_Work required:_ Each entry must be printed again without a single change.

[Data supplied — start]

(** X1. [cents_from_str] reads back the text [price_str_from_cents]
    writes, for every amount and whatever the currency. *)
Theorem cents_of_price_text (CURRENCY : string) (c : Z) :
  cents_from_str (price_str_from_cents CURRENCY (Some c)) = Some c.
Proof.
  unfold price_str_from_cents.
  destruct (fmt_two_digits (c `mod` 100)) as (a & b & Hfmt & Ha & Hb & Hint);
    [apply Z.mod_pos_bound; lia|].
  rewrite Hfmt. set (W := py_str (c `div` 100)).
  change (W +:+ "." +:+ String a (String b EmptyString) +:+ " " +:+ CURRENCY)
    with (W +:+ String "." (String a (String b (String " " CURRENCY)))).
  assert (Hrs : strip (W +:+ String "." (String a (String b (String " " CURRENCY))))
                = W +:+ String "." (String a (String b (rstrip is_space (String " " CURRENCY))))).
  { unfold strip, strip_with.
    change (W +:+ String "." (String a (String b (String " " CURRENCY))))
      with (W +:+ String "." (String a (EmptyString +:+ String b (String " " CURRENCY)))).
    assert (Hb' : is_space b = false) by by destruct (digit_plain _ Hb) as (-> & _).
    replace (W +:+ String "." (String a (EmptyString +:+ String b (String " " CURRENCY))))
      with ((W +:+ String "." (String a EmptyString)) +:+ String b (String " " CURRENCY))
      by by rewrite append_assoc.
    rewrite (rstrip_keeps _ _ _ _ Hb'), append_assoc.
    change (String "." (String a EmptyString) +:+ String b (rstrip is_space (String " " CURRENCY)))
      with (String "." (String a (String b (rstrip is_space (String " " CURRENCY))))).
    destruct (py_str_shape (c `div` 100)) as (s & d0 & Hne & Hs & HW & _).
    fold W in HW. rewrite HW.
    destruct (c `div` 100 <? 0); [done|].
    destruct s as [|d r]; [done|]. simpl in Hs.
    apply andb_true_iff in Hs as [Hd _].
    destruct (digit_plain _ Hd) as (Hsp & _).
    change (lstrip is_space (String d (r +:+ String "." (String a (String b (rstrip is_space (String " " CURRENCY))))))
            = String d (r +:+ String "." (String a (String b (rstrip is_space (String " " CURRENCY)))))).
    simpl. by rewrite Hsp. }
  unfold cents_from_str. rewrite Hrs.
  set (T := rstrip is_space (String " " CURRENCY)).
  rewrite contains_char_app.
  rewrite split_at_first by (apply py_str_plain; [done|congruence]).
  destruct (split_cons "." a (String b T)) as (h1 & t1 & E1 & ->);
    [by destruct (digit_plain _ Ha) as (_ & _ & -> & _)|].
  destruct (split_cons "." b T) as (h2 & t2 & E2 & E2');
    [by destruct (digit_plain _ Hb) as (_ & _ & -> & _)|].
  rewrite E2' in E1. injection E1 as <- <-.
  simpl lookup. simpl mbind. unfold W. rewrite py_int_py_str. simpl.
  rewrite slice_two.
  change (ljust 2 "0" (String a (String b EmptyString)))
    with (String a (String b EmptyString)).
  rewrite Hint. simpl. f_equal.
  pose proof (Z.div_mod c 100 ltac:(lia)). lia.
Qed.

[Data supplied — finish]

_Task solution:_
(** X1. [cents_from_str] reads back the text [price_str_from_cents]
    writes, for every amount and whatever the currency. *)
Theorem cents_of_price_text (CURRENCY : string) (c : Z) :
  cents_from_str (price_str_from_cents CURRENCY (Some c)) = Some c.
Proof.
  unfold price_str_from_cents.
  destruct (fmt_two_digits (c `mod` 100)) as (a & b & Hfmt & Ha & Hb & Hint);
    [apply Z.mod_pos_bound; lia|].
  rewrite Hfmt. set (W := py_str (c `div` 100)).
  change (W +:+ "." +:+ String a (String b EmptyString) +:+ " " +:+ CURRENCY)
    with (W +:+ String "." (String a (String b (String " " CURRENCY)))).
  assert (Hrs : strip (W +:+ String "." (String a (String b (String " " CURRENCY))))
                = W +:+ String "." (String a (String b (rstrip is_space (String " " CURRENCY))))).
  { unfold strip, strip_with.
    change (W +:+ String "." (String a (String b (String " " CURRENCY))))
      with (W +:+ String "." (String a (EmptyString +:+ String b (String " " CURRENCY)))).
    assert (Hb' : is_space b = false) by by destruct (digit_plain _ Hb) as (-> & _).
    replace (W +:+ String "." (String a (EmptyString +:+ String b (String " " CURRENCY))))
      with ((W +:+ String "." (String a EmptyString)) +:+ String b (String " " CURRENCY))
      by by rewrite append_assoc.
    rewrite (rstrip_keeps _ _ _ _ Hb'), append_assoc.
    change (String "." (String a EmptyString) +:+ String b (rstrip is_space (String " " CURRENCY)))
      with (String "." (String a (String b (rstrip is_space (String " " CURRENCY))))).
    destruct (py_str_shape (c `div` 100)) as (s & d0 & Hne & Hs & HW & _).
    fold W in HW. rewrite HW.
    destruct (c `div` 100 <? 0); [done|].
    destruct s as [|d r]; [done|]. simpl in Hs.
    apply andb_true_iff in Hs as [Hd _].
    destruct (digit_plain _ Hd) as (Hsp & _).
    change (lstrip is_space (String d (r +:+ String "." (String a (String b (rstrip is_space (String " " CURRENCY))))))
            = String d (r +:+ String "." (String a (String b (rstrip is_space (String " " CURRENCY)))))).
    simpl. by rewrite Hsp. }
  unfold cents_from_str. rewrite Hrs.
  set (T := rstrip is_space (String " " CURRENCY)).
  rewrite contains_char_app.
  rewrite split_at_first by (apply py_str_plain; [done|congruence]).
  destruct (split_cons "." a (String b T)) as (h1 & t1 & E1 & ->);
    [by destruct (digit_plain _ Ha) as (_ & _ & -> & _)|].
  destruct (split_cons "." b T) as (h2 & t2 & E2 & E2');
    [by destruct (digit_plain _ Hb) as (_ & _ & -> & _)|].
  rewrite E2' in E1. injection E1 as <- <-.
  simpl lookup. simpl mbind. unfold W. rewrite py_int_py_str. simpl.
  rewrite slice_two.
  change (ljust 2 "0" (String a (String b EmptyString)))
    with (String a (String b EmptyString)).
  rewrite Hint. simpl. f_equal.
  pose proof (Z.div_mod c 100 ltac:(lia)). lia.
Qed.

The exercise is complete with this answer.